Los investigadores piden medidas más enérgicas para reducir el consumo de azúcar después de que un nuevo estudio encontrara pruebas limitadas de que el etiquetado frontal de los alimentos ayude a reducir la ingesta entre los grupos desfavorecidos.

El estudio, publicado en Obesity Reviews , concluyó que, si bien el etiquetado frontal de los envases (FOPL, por sus siglas en inglés) puede reducir el consumo de azúcar a nivel de población general, existen pocas pruebas de que estas etiquetas sean eficaces para reducir la ingesta de azúcar entre los consumidores de bajos ingresos o en situación de desventaja socioeconómica, o para abordar las desigualdades en materia de salud.
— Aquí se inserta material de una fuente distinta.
(* ===== verification/SyntaxTree.v ===== *)
(** * Syntax trees and grammars

    What the syntax trees of Lua and of the assembler (LuaSynTree.h/.cpp, LjasSynTree.h/.cpp)
    have in common, and the productions of a grammar as regular expressions over what the
    children of a node are. *)

From S2P Require Import Prelude LexCore.
From Stdlib Require Import Strings.Byte.
Local Open Scope Z_scope.

(** ** Trees *)

(** The type of a token in a tree: that of a token of the lexer, or a rule of the parser. *)
Inductive NodeType (K R : Type) : Type := Tk (t : K) | Rule (r : R).
#[global] Arguments Tk {K R} _.
#[global] Arguments Rule {K R} _.

#[export] Instance NodeType_eq_dec `{EqDecision K} `{EqDecision R} : EqDecision (NodeType K R).
Proof. solve_decision. Defined.

(** [src/LuaSynTree.h:54-62] SynTree *)
Inductive SynTree (T : Type) : Type := Node (d_tok : LexToken T) (d_children : list (SynTree T)).
#[global] Arguments Node {T} _ _.

Section Trees.
Context {T : Type}.
Definition d_tok (st : SynTree T) : LexToken T := match st with Node t _ => t end.
Definition d_children (st : SynTree T) : list (SynTree T) := match st with Node _ l => l end.
Definition st_type (st : SynTree T) : T := d_type (d_tok st).
Definition st_val (st : SynTree T) : bytes := d_val (d_tok st).
Definition has_type `{EqDecision T} (st : SynTree T) (t : T) : bool := bool_decide (st_type st = t).

Fixpoint height (st : SynTree T) : nat := match st with Node _ l => S (list_max (map height l)) end.

Lemma height_child st c : c ∈ d_children st -> (height c < height st)%nat.
Proof.
  destruct st as [t l]. simpl. intros Hc. apply Nat.lt_succ_r.
  assert (Hm : Forall (fun k => (k <= list_max (map height l))%nat) (map height l)) by by apply list_max_le.
  rewrite Forall_map, Forall_forall in Hm. by apply Hm.
Qed.
End Trees.

Section Tokens.
Context {K R : Type}.

(** The token of a lexer in a tree. *)
Definition node_token (t : LexToken K) : LexToken (NodeType K R) :=
  mkToken (Tk (d_type t)) (d_lineNr t) (d_colNr t) (d_len t) (d_val t) (d_sourcePath t).

(** The position of a node is that of a token.
    [src/LuaSynTree.cpp:5-9] SynTree *)
Definition rule_token (r : R) (t : LexToken K) : LexToken (NodeType K R) :=
  mkToken (Rule r) (d_lineNr t) (d_colNr t) 0 [] (d_sourcePath t).

(** The tokens of a tree, from left to right. *)
Fixpoint leaves (st : SynTree (NodeType K R)) : list (LexToken (NodeType K R)) :=
  match st with
  | Node t l => match d_type t with Tk _ => [t] | Rule _ => flat_map leaves l end
  end.

Definition leaf (st : SynTree (NodeType K R)) : Prop := d_children st = [] /\ exists k, st_type st = Tk k.
End Tokens.

(** ** Regular expressions *)

Section Regexp.
Context {K : Type} `{!EqDecision K}.

Inductive re : Type := Void | Eps | OneOf (l : list K) | Cat (a b : re) | Alt (a b : re) | Star (a : re).

Definition Sym (k : K) : re := OneOf [k].
Definition Opt (a : re) : re := Alt a Eps.
Definition Plus (a : re) : re := Cat a (Star a).

Inductive lang : re -> list K -> Prop :=
  | l_eps : lang Eps []
  | l_one ks k : k ∈ ks -> lang (OneOf ks) [k]
  | l_cat a b u v : lang a u -> lang b v -> lang (Cat a b) (u ++ v)
  | l_left a b u : lang a u -> lang (Alt a b) u
  | l_right a b u : lang b u -> lang (Alt a b) u
  | l_nil a : lang (Star a) []
  | l_more a u v : lang a u -> lang (Star a) v -> lang (Star a) (u ++ v).

(** The matcher takes one symbol after the other. *)
Fixpoint nullable (a : re) : bool :=
  match a with
  | Void | OneOf _ => false
  | Eps | Star _ => true
  | Cat a b => nullable a && nullable b
  | Alt a b => nullable a || nullable b
  end.

Fixpoint derive (k : K) (a : re) : re :=
  match a with
  | Void | Eps => Void
  | OneOf ks => if bool_decide (k ∈ ks) then Eps else Void
  | Cat a b => let d := Cat (derive k a) b in if nullable a then Alt d (derive k b) else d
  | Alt a b => Alt (derive k a) (derive k b)
  | Star a => Cat (derive k a) (Star a)
  end.

Definition matches (a : re) (w : list K) : bool := nullable (foldl (fun a k => derive k a) a w).

Lemma nullable_lang a : nullable a = true -> lang a [].
Proof.
  induction a as [| |ks|a IHa b IHb|a IHa b IHb|a IHa]; simpl; try done; intros H.
  - constructor.
  - apply andb_true_iff in H as [Ha Hb]. by apply (l_cat _ _ [] []); auto.
  - apply orb_true_iff in H as [H|H]; [apply l_left|apply l_right]; auto.
  - constructor.
Qed.

Lemma derive_lang k a w : lang (derive k a) w -> lang a (k :: w).
Proof.
  revert w. induction a as [| |ks|a IHa b IHb|a IHa b IHb|a IHa]; simpl; intros w H; try by inversion H.
  - case_bool_decide; inversion H; subst. by constructor.
  - assert (Hc : forall w, lang (Cat (derive k a) b) w -> lang (Cat a b) (k :: w)).
    { intros w' H'. inversion H' as [| |? ? u v Hu Hv| | | |]; subst. apply (l_cat _ _ (k :: u) v); auto. }
    destruct (nullable a) eqn:Hn; [|auto]. inversion H; subst; auto.
    apply (l_cat _ _ [] (k :: w)); [by apply nullable_lang|auto].
  - inversion H; subst; [apply l_left|apply l_right]; auto.
  - inversion H as [| |? ? u v Hu Hv| | | |]; subst. apply (l_more _ (k :: u) v); auto.
Qed.

(** What matches is in the language. *)
Lemma matches_lang a w : matches a w = true -> lang a w.
Proof.
  unfold matches. revert a. induction w as [|k w IH]; intros a H; simpl in H; [by apply nullable_lang|].
  by apply derive_lang, IH.
Qed.

Lemma lang_eps w : lang Eps w -> w = [].
Proof. by inversion 1. Qed.
Lemma lang_one ks w : lang (OneOf ks) w -> exists k, w = [k] /\ k ∈ ks.
Proof. inversion 1; eauto. Qed.
Lemma lang_cat a b w : lang (Cat a b) w -> exists u v, w = u ++ v /\ lang a u /\ lang b v.
Proof. inversion 1; eauto. Qed.
Lemma lang_alt a b w : lang (Alt a b) w -> lang a w \/ lang b w.
Proof. inversion 1; auto. Qed.

(** Every symbol of a repetition is one of a set. *)
Lemma lang_star ks w : lang (Star (OneOf ks)) w -> Forall (fun k => k ∈ ks) w.
Proof.
  remember (Star (OneOf ks)) as a eqn:E. induction 1 as [| | | | | |a u v Hu _ Hv IH]; try done.
  injection E as ->. inversion Hu; subst. constructor; auto.
Qed.
End Regexp.
#[global] Arguments re : clear implicits.

(** All symbols of an expression. *)
Fixpoint symbols {K} (a : re K) : list K :=
  match a with
  | Void | Eps => []
  | OneOf ks => ks
  | Cat a b | Alt a b => symbols a ++ symbols b
  | Star a => symbols a
  end.

Lemma lang_symbols {K} (a : re K) w : lang a w -> Forall (fun k => k ∈ symbols a) w.
Proof.
  induction 1 as [|ks k H|a b u v _ IHa _ IHb|a b u _ IH|a b u _ IH| |a u v _ IHa _ IHs]; simpl; try done.
  - by constructor.
  - apply Forall_app. split; (eapply Forall_impl; [eassumption|]); set_solver.
  - eapply Forall_impl; [exact IH|]. set_solver.
  - eapply Forall_impl; [exact IH|]. set_solver.
  - by apply Forall_app.
Qed.

Declare Scope re_scope.
Delimit Scope re_scope with re.
Notation "a ** b" := (Cat a b) (at level 45, right associativity) : re_scope.
Notation "a || b" := (Alt a b) : re_scope.

(** ** Grammars *)

(** The productions: what the children of a node of a rule are. *)
Class Grammar (K R : Type) := production : R -> re (NodeType K R).

Section Grammars.
Context {K R : Type} `{!EqDecision K} `{!EqDecision R} `{!Grammar K R}.
Abbreviation Tree := (SynTree (NodeType K R)).

Definition tk (t : K) : re (NodeType K R) := Sym (Tk t).
Definition nt (r : R) : re (NodeType K R) := Sym (Rule r).

(** A tree of the grammar. *)
Inductive conforms : Tree -> Prop :=
  | conf_leaf t k : d_type t = Tk k -> conforms (Node t [])
  | conf_rule t r l : d_type t = Rule r -> lang (production r) (map st_type l) -> Forall conforms l -> conforms (Node t l).

(** What follows from the type of a node. *)
Lemma conforms_rule (st : Tree) r : conforms st -> st_type st = Rule r ->
  lang (production r) (map st_type (d_children st)) /\ Forall conforms (d_children st).
Proof. intros [t k E|t r' l E Hl Hc]; unfold st_type; simpl; rewrite E; [done|]. by intros [= ->]. Qed.

Lemma conforms_leaf (st : Tree) k : conforms st -> st_type st = Tk k -> d_children st = [].
Proof. intros [t k' E|t r' l E Hl Hc]; unfold st_type; simpl; rewrite E; done. Qed.

Lemma conforms_is_leaf (st : Tree) k : conforms st -> st_type st = Tk k -> leaf st.
Proof. intros Hc Ht. split; [by eapply conforms_leaf|by exists k]. Qed.

(** What the children of a node can be. *)
Lemma child_symbols (st : Tree) r (c : Tree) : conforms st -> st_type st = Rule r -> c ∈ d_children st ->
  st_type c ∈ symbols (production r) /\ conforms c.
Proof.
  intros Hc Ht Hin. destruct (conforms_rule st r Hc Ht) as [Hl Hf]. apply lang_symbols in Hl.
  rewrite Forall_map in Hl. rewrite Forall_forall in Hl, Hf. split; [by apply Hl|by apply Hf].
Qed.

(** A test. *)
Fixpoint conforms_b (st : Tree) : bool :=
  match st with
  | Node t l =>
      match d_type t with
      | Tk _ => bool_decide (length l = 0%nat)
      | Rule r => matches (production r) (map st_type l) && forallb conforms_b l
      end
  end.

Lemma conforms_b_true (st : Tree) : conforms_b st = true -> conforms st.
Proof.
  remember (height st) as n eqn:Hn. revert st Hn. induction n as [n IH] using lt_wf_ind. intros [t l] -> H. simpl in H.
  destruct (d_type t) as [k|r] eqn:E.
  - apply bool_decide_eq_true in H. destruct l; [|done]. by eapply conf_leaf.
  - apply andb_true_iff in H as [Hl Hc]. eapply conf_rule; [exact E|by apply matches_lang|]. apply Forall_forall. intros c Hin.
    eapply IH; [by apply (height_child (Node t l))|done|]. rewrite forallb_forall in Hc. by apply Hc, list_elem_of_In.
Qed.
End Grammars.

(** *** Shapes *)

(** The children of a node, from the production of its rule. *)
Ltac lang_inv :=
  repeat match goal with
    | H : lang (Cat _ _) _ |- _ => apply lang_cat in H as (? & ? & ? & ? & ?)
    | H : lang (Alt _ _) _ |- _ => apply lang_alt in H as [H|H]
    | H : lang (Opt _) _ |- _ => apply lang_alt in H as [H|H]
    | H : lang Eps _ |- _ => apply lang_eps in H
    | H : lang Void _ |- _ => by inversion H
    | H : lang (tk _) _ |- _ => apply lang_one in H as (? & ? & H); apply list_elem_of_singleton in H
    | H : lang (nt _) _ |- _ => apply lang_one in H as (? & ? & H); apply list_elem_of_singleton in H
    | H : lang (OneOf _) _ |- _ => apply lang_one in H as (? & ? & H)
    | H : lang (Plus _) _ |- _ => apply lang_cat in H as (? & ? & ? & ? & H)
    | H : lang (Star (tk _)) _ |- _ => apply lang_star in H
    | H : lang (Star (nt _)) _ |- _ => apply lang_star in H
    | H : lang (Star (OneOf _)) _ |- _ => apply lang_star in H
  end; subst.

(** The nodes of a list from their types. *)
Ltac nodes :=
  simpl app in *;
  repeat match goal with
    | H : ?x = map st_type ?l |- _ => symmetry in H
    | H : map st_type _ = _ ++ _ |- _ => apply map_eq_app in H as (? & ? & -> & ? & ?)
    | H : map st_type _ = _ :: _ |- _ => apply map_eq_cons in H as (? & ? & -> & ? & ?)
    | H : map st_type _ = [] |- _ => apply map_eq_nil in H as ->
    | H : Forall conforms (_ :: _) |- _ => inversion H; clear H; subst
    | H : Forall conforms (_ ++ _) |- _ => apply Forall_app in H as [? ?]
    | H : Forall conforms [] |- _ => clear H
  end.

(** The children of a node of a rule, in all ways the production has. *)
Ltac open_node st Hc Ht :=
  let Hl := fresh "Hl" in let Hf := fresh "Hf" in let l := fresh "l" in
  destruct (conforms_rule st _ Hc Ht) as [Hl Hf]; unfold production in Hl; simpl in Hl; revert Hl Hf;
  generalize (d_children st); intros l Hl Hf; lang_inv; simpl in *; nodes.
Los hallazgos, liderados por investigadores del Centro Charles Perkins de la Universidad de Sídney, ponen de relieve las limitaciones de basarse únicamente en el etiquetado de los alimentos para combatir las enfermedades relacionadas con el alto consumo de azúcar.
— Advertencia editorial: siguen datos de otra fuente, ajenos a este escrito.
(* ===== verification/LuaLexerSpec.v ===== *)
(** * What the lexer of Lua delivers

    The lexer ends on every text, and each token is what the text has at its position.
    Some texts that it gets wrong are at the end. *)

From S2P Require Import Prelude TokenTree LexCore LexCoreSpec LuaToken LuaLexer.
From Stdlib Require Import Strings.Byte.
Local Open Scope Z_scope.
Local Open Scope rd_scope.

(** The types and values of the tokens of a text. *)
Definition lex (code : bytes) : option (list (TokenType * bytes)) :=
  option_map (fun r => map (fun t => (d_type t, d_val t)) (fst r))
    (tokens (S (length code)) code [] (setErrors true new_Lexer)).

Example lex_code : lex (qb "local x1 = 0x1F + 1.5e-3 -- sum") =
  Some [(Tok_local, []); (Tok_Name, qb "x1"); (Tok_Eq, qb "="); (Tok_Number, qb "0x1F");
        (Tok_Plus, qb "+"); (Tok_Number, qb "1.5e-3")].
Proof. vm_compute. reflexivity. Qed.

Example lex_string : lex (qb "f [==[ a ]] ]==] 'it\'s' ... <= ~=") =
  Some [(Tok_Name, qb "f"); (Tok_String, qb "[==[ a ]] ]==]"); (Tok_String, qb "'it\'s'");
        (Tok_3Dot, qb "..."); (Tok_Leq, qb "<="); (Tok_TildeEq, qb "~=")].
Proof. vm_compute. reflexivity. Qed.

Definition nl : bytes := [x0a].

(** A block comment is skipped, but not when it ends on the last line of the file. *)
Example comment_skipped : lex (qb "a --[[ x ]] b" ++ nl ++ qb "c") =
  Some [(Tok_Name, qb "a"); (Tok_Name, qb "b"); (Tok_Name, qb "c")].
Proof. vm_compute. reflexivity. Qed.

Remark comment_on_last_line : lex (qb "a --[[ x ]] b") = Some [(Tok_Name, qb "a")].
Proof. vm_compute. reflexivity. Qed.

(** A bracket before a minus sign ends the list of the tokens. *)
Remark index_minus : lex (qb "a[i]-1") =
  Some [(Tok_Name, qb "a"); (Tok_Lbrack, qb "["); (Tok_Name, qb "i")].
Proof. vm_compute. reflexivity. Qed.

(** A lexer that is used again starts with the last line of the text before. *)
Remark stale_line :
  option_map (fun r => map d_val (fst r))
    ((_ <~ tokens 10 (qb "a") []; tokens 10 (qb "b") []) new_Lexer) = Some [qb "a"; qb "b"].
Proof. vm_compute. reflexivity. Qed.

(** [peekToken] delivers the comments that [nextToken] leaves out. *)
Remark peek_comment :
  option_map (fun r => d_type (fst r)) ((_ <~ setStream (qb "-- c" ++ nl ++ qb "x") []; peekToken 1) new_Lexer)
  = Some Tok_Comment /\
  option_map (fun r => d_type (fst r)) ((_ <~ setStream (qb "-- c" ++ nl ++ qb "x") []; nextToken 10) new_Lexer)
  = Some Tok_Name.
Proof. vm_compute. done. Qed.

(** ** The types of the tokens *)

(** The column of a string is counted from 0 and its length is one too large. *)
#[export] Instance Lua_texts : TokenTexts TokenType := {|
  k_fixed := fixed_tokens;
  k_text := tokenTypeString;
  k_shifted t := bool_decide (t = Tok_String);
  k_other t text val :=
    match t with
    | Tok_Number => text = val /\ val <> []
    | Tok_String => x0a ∉ val -> text = val
    | Tok_Comment => True
    | _ => False
    end
|}.

Lemma lua_fixed t : t ∈ fixed_tokens ->
  (Forall (fun c => c <> x00) (tokenTypeString t) /\ tokenTypeString t <> []) /\ t <> Tok_Invalid.
Proof. intros Ht. split; [by apply fixed_nonzero|]. intros ->. by destruct invalid_not_fixed. Qed.

Lemma lua_whole t : t ∈ fixed_tokens ->
  from_string (tokenTypeString t) 0 = Some (t, Z.of_nat (length (tokenTypeString t))).
Proof.
  intros Ht. assert (Hall : Forall (fun t => from_string (tokenTypeString t) 0 =
    Some (t, Z.of_nat (length (tokenTypeString t)))) fixed_tokens) by by_decide.
  rewrite Forall_forall in Hall. by apply Hall.
Qed.

(** The keyword that a whole word is. *)
Lemma word_type (str : bytes) :
  (word_kind str <> Tok_Invalid -> word_kind str ∈ fixed_tokens /\ str = tokenTypeString (word_kind str)) /\
  (word_kind str = Tok_Invalid -> forall t, t ∈ fixed_tokens -> str <> tokenTypeString t).
Proof. exact (word_law from_string holes (fun _ _ => eq_refl) found_fixed from_string_recognises lua_fixed lua_whole str). Qed.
«Esto implica que, si bien las etiquetas frontales de los envases pueden fomentar opciones más saludables a nivel social, es poco probable que reduzcan sustancialmente las desigualdades en la dieta y la salud sin intervenciones estructurales más amplias», afirmó el autor principal, el profesor asociado Ankur Singh, director del programa de Salud Bucal a lo Largo de la Vida en el Centro Charles Perkins. La revisión halló evidencia de que las etiquetas nutricionales simplificadas pueden influir en el comportamiento del consumidor en general, pero mucha menos evidencia de que sean efectivas para las poblaciones de bajos ingresos o desfavorecidas, que a menudo enfrentan barreras adicionales para una alimentación saludable, como el costo, el acceso y la falta de conocimientos sobre alimentos.
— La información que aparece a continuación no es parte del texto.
Lemma word_visible w ty val : word w ty val -> w <> [] /\ forallb visible w = true.
Proof.
  pose proof fixed_visible as Hall. rewrite Forall_forall in Hall.
  destruct 1 as [t Hf _|t Hf _ _ _|s Hid _|s Hn]; [by apply Hall..| |by apply numeral_visible].
  destruct s as [|c s]; [done|]. split; [done|]. apply (class_visible ident_char); [exact ident_visible|].
  simpl in *. apply andb_true_iff in Hid as [Hc ->]. rewrite andb_true_r. revert Hc. by destruct c.
Qed.

Lemma word_valid w ty val : word w ty val -> ty <> Tok_Invalid /\ ty <> Tok_Eof /\ ty <> Tok_Comment.
Proof.
  destruct 1 as [t Hf _|t Hf _ _ _|s Hid _|s Hn]; [| |done|done];
    repeat split; intros ->; revert Hf; by_decide.
Qed.

(** A line has no line end. *)
Lemma spaced_chars s l : spaced s l -> Forall (fun c => c <> x0a /\ c <> x0d) s.
Proof.
  induction 1 as [|c s l Hc Hs IH|w ty val s l Hw He Hs IH]; [done|..].
  - constructor; [|done]. revert Hc. by destruct c.
  - apply Forall_app. split; [|done]. destruct (word_visible _ _ _ Hw) as [_ Hv].
    rewrite forallb_forall in Hv. apply Forall_forall. intros c Hc. apply list_elem_of_In, Hv in Hc.
    revert Hc. by destruct c.
Qed.

Lemma read_line_app s r : Forall (fun c => c <> x0a /\ c <> x0d) s -> read_line ((s ++ [x0a]) ++ r) = (s ++ [x0a], r).
Proof.
  induction 1 as [|c s [Hc _] _ IH]; [done|]. simpl. destruct (Byte.eqb c x0a) eqn:E; [by apply eqb_eq in E|].
  by rewrite IH.
Qed.

Lemma chop_line_app s : Forall (fun c => c <> x0a /\ c <> x0d) s -> chop_line (s ++ [x0a]) = s.
Proof.
  intros Hs. assert (Hc : chop (s ++ [x0a]) 1 = s).
  { unfold chop. rewrite length_app. simpl. replace (length s + 1 - 1)%nat with (length s) by lia. apply take_app_length. }
  unfold chop_line, endsWith. rewrite rev_app_distr. simpl rev. simpl app.
  destruct (prefix_of _ (x0a :: rev s)) eqn:E; [|exact Hc].
  destruct (rev s) as [|b r] eqn:Er; [done|]. simpl in E. rewrite andb_true_r in E.
  apply (f_equal (@rev _)) in Er. rewrite rev_involutive in Er. subst s. simpl in Hs.
  apply Forall_app in Hs as [_ Hb]. inversion Hb as [|? ? [_ Hne] _]; subst. apply eqb_eq in E. by destruct Hne.
Qed.

(** Lines of words. *)
Definition program (lines : list bytes) (ls : list (list (TokenType * bytes))) : Prop := Forall2 spaced lines ls.

Section Program.
Context (lines : list bytes) (ls : list (list (TokenType * bytes))) (Hp : program lines ls).
Abbreviation code := (text_of lines).

Lemma line_chars j s : lines !! j = Some s -> Forall (fun c => c <> x0a /\ c <> x0d) s.
Proof using Hp.
  intros Hj. destruct (Forall2_lookup_l _ _ _ _ _ Hp Hj) as (l & _ & Hs). by eapply spaced_chars.
Qed.

Lemma rest_program k : rest code k = text_of (drop k lines).
Proof using Hp.
  induction k as [|k IH]; [by rewrite drop_0|]. simpl. rewrite IH.
  destruct (lines !! k) as [s|] eqn:E.
  - rewrite (drop_S _ _ _ E). unfold text_of. simpl. by rewrite read_line_app by (by eapply line_chars).
  - apply lookup_ge_None in E. by rewrite !drop_ge by lia.
Qed.

Lemma code_line_program k s : lines !! k = Some s -> code_line code (S k) = s.
Proof using Hp.
  intros E. unfold code_line. rewrite rest_program, (drop_S _ _ _ E). unfold text_of. simpl.
  rewrite read_line_app by (by eapply line_chars). apply chop_line_app. by eapply line_chars.
Qed.

Context (ign : bool) (Hok : text_ok code).
Abbreviation at_pos := (at_pos (K := TokenType) code ign).
Abbreviation wp_nextLine := (wp_nextLine code ign Hok).
Abbreviation wp_atEnd := (wp_atEnd code ign).
Abbreviation ahead := (ahead code).
Abbreviation llen k := (Z.of_nat (length (code_line code k))).

Lemma wp_skip_blanks k c bl s x :
  at_pos k c x -> (k <= length code)%nat -> ahead k c 0 (bl ++ s) -> forallb is_blank bl = true ->
  isspace (hd x00 s) = false ->
  wp skipWhiteSpace (fun _ x' => at_pos k (c + Z.of_nat (length bl)) x') x.
Proof using Hok.
  intros Hx Hk Ha Hbl Hs. unfold skipWhiteSpace, wp. rewrite (at_line _ _ _ _ _ Hx).
  pose proof (ahead_app code _ _ _ _ _ Ha) as [Hb _].
  assert (Hn : (length bl < S (length (code_line code k)))%nat) by (destruct Ha; lia). revert Hn.
  generalize (S (length (code_line code k))) as n. intros n Hn. clear Hb.
  revert c x bl Hx Ha Hbl Hn. induction n as [|n IH]; intros c x bl Hx Ha Hbl Hn; [lia|]. simpl.
  unfold line_size. rewrite (at_line _ _ _ _ _ Hx), (at_col _ _ _ _ _ Hx).
  assert (Hat : at_ (code_line code k) c = hd x00 (bl ++ s)).
  { rewrite <- (lookAhead_hd code ign k c 0 _ x Hx Ha), (lookAhead_at code ign k c) by done. by rewrite Z.add_0_r. }
  rewrite Hat. destruct bl as [|b bl].
  - simpl app. rewrite Hs, andb_false_r. simpl. by rewrite Z.add_0_r.
  - simpl hd. simpl in Hbl. apply andb_true_iff in Hbl as [Hb Hbl]. apply ahead_cons in Ha as Ha'.
    assert (Hsp : isspace b = true) by (revert Hb; by destruct b). rewrite Hsp.
    assert (Hlt : c < llen k) by (destruct Ha' as [? _]; lia). rewrite (proj2 (Z.ltb_lt _ _) Hlt). simpl.
    assert (Hin : in_text code k (c + 1)) by (destruct Ha as [? _]; split; [done|lia]).
    replace (c + Z.of_nat (S (length bl))) with (c + 1 + Z.of_nat (length bl)) by lia.
    apply IH; [by eapply at_pos_col| |done|simpl in Hn; lia].
    unfold LexCoreSpec.ahead in *. by rewrite Z.add_0_r in *.
Qed.

Lemma word_not_space w ty val v : word w ty val -> w <> [] /\ isspace (hd x00 (w ++ v)) = false.
Proof using.
  intros Hw. destruct (word_visible _ _ _ Hw) as [Hne Hv]. split; [done|].
  destruct w as [|b w]; [done|]. simpl in *. apply andb_true_iff in Hv as [Hb _]. revert Hb. by destruct b.
Qed.

Lemma starts_not_space s l : starts_word s l -> isspace (hd x00 s) = false.
Proof using. intros [[-> _]|(w & ty & val & v & l' & -> & _ & Hw & _)]; [done|]. by eapply word_not_space. Qed.

(** The words that follow a position. *)
Definition words_from (k : nat) (l : list (TokenType * bytes)) : list (TokenType * bytes) := l ++ concat (drop k ls).

Lemma wp_line_loop_words n k c s l x (Q : bool -> Lexer -> Prop) :
  at_pos k c x -> (k <= length code)%nat -> ahead k c 0 s -> starts_word s l -> (length (rest code k) < n)%nat ->
  (forall x', words_from k l = [] -> Q true x') ->
  (forall k1 c1 w ty val v l' x', at_pos k1 c1 x' -> (k1 <= length code)%nat -> ahead k1 c1 0 (w ++ v) ->
     word w ty val -> ends_word v -> spaced v l' -> pos_le (k, c) (k1, c1) ->
     words_from k l = (ty, val) :: words_from k1 l' -> Q false x') ->
  wp (line_loop n) Q x.
Proof using Hok Hp.
  revert k c s l x. induction n as [|n IH]; intros k c s l x Hx Hk Ha Hs Hn HQ1 HQ2; [lia|].
  apply wp_bind, wp_get. unfold line_size, id. rewrite (at_col _ _ _ _ _ Hx), (at_line _ _ _ _ _ Hx).
  destruct Hs as [[-> ->]|(w & ty & val & v & l' & -> & -> & Hw & Hv & Hsp)].
  - assert (c = llen k) as Hc.
    { destruct Ha as [? Hd]. apply (f_equal length) in Hd. rewrite length_drop in Hd. simpl in Hd. lia. }
    rewrite (proj2 (Z.ltb_ge _ _)) by lia. apply wp_bind. eapply wp_atEnd; [done|].
    case_bool_decide as E.
    + apply wp_ret, HQ1. unfold words_from. simpl. rewrite rest_program in E.
      assert (Hl : (length lines <= k)%nat).
      { destruct (Nat.le_gt_cases (length lines) k) as [|Hlt]; [done|]. destruct (lookup_nat_lt lines k Hlt) as [t Ht].
        rewrite (drop_S _ _ _ Ht) in E. unfold text_of in E. simpl in E. by destruct t. }
      pose proof (Forall2_length _ _ _ Hp). by rewrite drop_ge by lia.
    + destruct (lines !! k) as [t|] eqn:Et.
      2: { apply lookup_ge_None in Et. rewrite rest_program, drop_ge in E by lia. done. }
      destruct (Forall2_lookup_l _ _ _ _ _ Hp Et) as (l2 & El & Hsp).
      destruct (spaced_skip _ _ Hsp) as (bl & s' & -> & Hbl & Hst).
      apply wp_bind. eapply wp_nextLine; [done..|]. intros x1 Hx1.
      pose proof (in_text_next code k E) as Hin. pose proof (rest_progress code k E).
      assert (Ha1 : ahead (S k) 0 0 (bl ++ s')).
      { split; [simpl; lia|]. by rewrite (code_line_program k _ Et). }
      apply wp_bind. eapply wp_mono; [eapply wp_skip_blanks; [done|apply Hin|done..|by eapply starts_not_space]|].
      intros [] x2 Hx2. simpl in Hx2. assert (Hwords : words_from k [] = words_from (S k) l2).
      { unfold words_from. simpl. by rewrite (drop_S _ _ _ El). }
      eapply (IH (S k) _ s' l2); [done|apply Hin| |done|lia|by rewrite <- Hwords|].
      * apply ahead_app in Ha1. unfold LexCoreSpec.ahead in *. by rewrite Z.add_0_r, <- Z.add_0_l in *.
      * intros k1 c1 w ty val v l' x' ? ? ? ? ? ? Hle Hl. eapply HQ2; [done..| |by rewrite Hwords].
        destruct Hle as [?|[? ?]]; left; simpl in *; lia.
  - destruct (word_not_space w ty val v Hw) as [Hne _].
    assert (c < llen k) as Hlt.
    { destruct w as [|b w]; [done|]. apply ahead_cons in Ha as [? _]. lia. }
    rewrite (proj2 (Z.ltb_lt _ _) Hlt). apply wp_ret. eapply HQ2; [done..| |done]. right. simpl. lia.
Qed.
«Estas etiquetas por sí solas podrían ser insuficientes para reducir las desigualdades socioeconómicas en el consumo de azúcar si no se abordan barreras estructurales más amplias, como la limitada asequibilidad de los alimentos, el acceso desigual a los mismos y la exposición desproporcionada al marketing de alimentos poco saludables», dijo el profesor asociado Singh. Estos hallazgos se producen en medio de nuevos llamamientos de la Asociación Médica Australiana para que se introduzca un impuesto a las bebidas azucaradas con el fin de combatir la creciente crisis de obesidad en Australia, señalando también que el alto consumo de bebidas azucaradas es un factor importante de enfermedades prevenibles y de la creciente presión sobre el sistema sanitario. Los datos de la Oficina Australiana de Estadística (ABS) también muestran que una mayor proporción de personas que viven en zonas más desfavorecidas (27,1%) consumieron estas bebidas en comparación con las zonas menos desfavorecidas (20,3%).

Cómo funcionó el estudio

Los investigadores llevaron a cabo una revisión sistemática de 10 estudios de varios países de altos ingresos que examinaban la eficacia del etiquetado frontal de los envases en el consumo de azúcar y el comportamiento de compra. Aunque el estudio no revisó los análisis publicados sobre las etiquetas frontales de los envases en Australia, sino que analizó estudios de Estados Unidos, Suecia, Chile y Ecuador, el profesor asociado Singh afirma que los hallazgos siguen siendo relevantes para Australia. «Si bien los sistemas de etiquetado de alimentos difieren entre países, los hallazgos siguen siendo muy relevantes aquí, donde las afecciones vinculadas a un alto consumo de azúcar, como la caries dental y los trastornos metabólicos, presentan fuertes patrones sociales.» La principal conclusión aquí radica en el impacto en la equidad, más que en cómo funcionan las etiquetas de los alimentos en cada país. El estudio destaca una importante laguna en la evidencia que respalda el uso de etiquetas frontales como estrategia para reducir el consumo de azúcar entre los grupos desfavorecidos. «El etiquetado frontal de los envases puede ser más eficaz cuando se implementa junto con estrategias complementarias como los impuestos al azúcar, la reformulación de productos, los subsidios a los alimentos saludables y la educación nutricional específica.»

Fuente: University of Sydney

Referencia: Ge Z, Marck CH, Gupta A, et al. The impact of front-of-pack labeling on social inequality in sugar consumption and purchase: a systematic review. Obes Rev. 2026 May 19:e70150.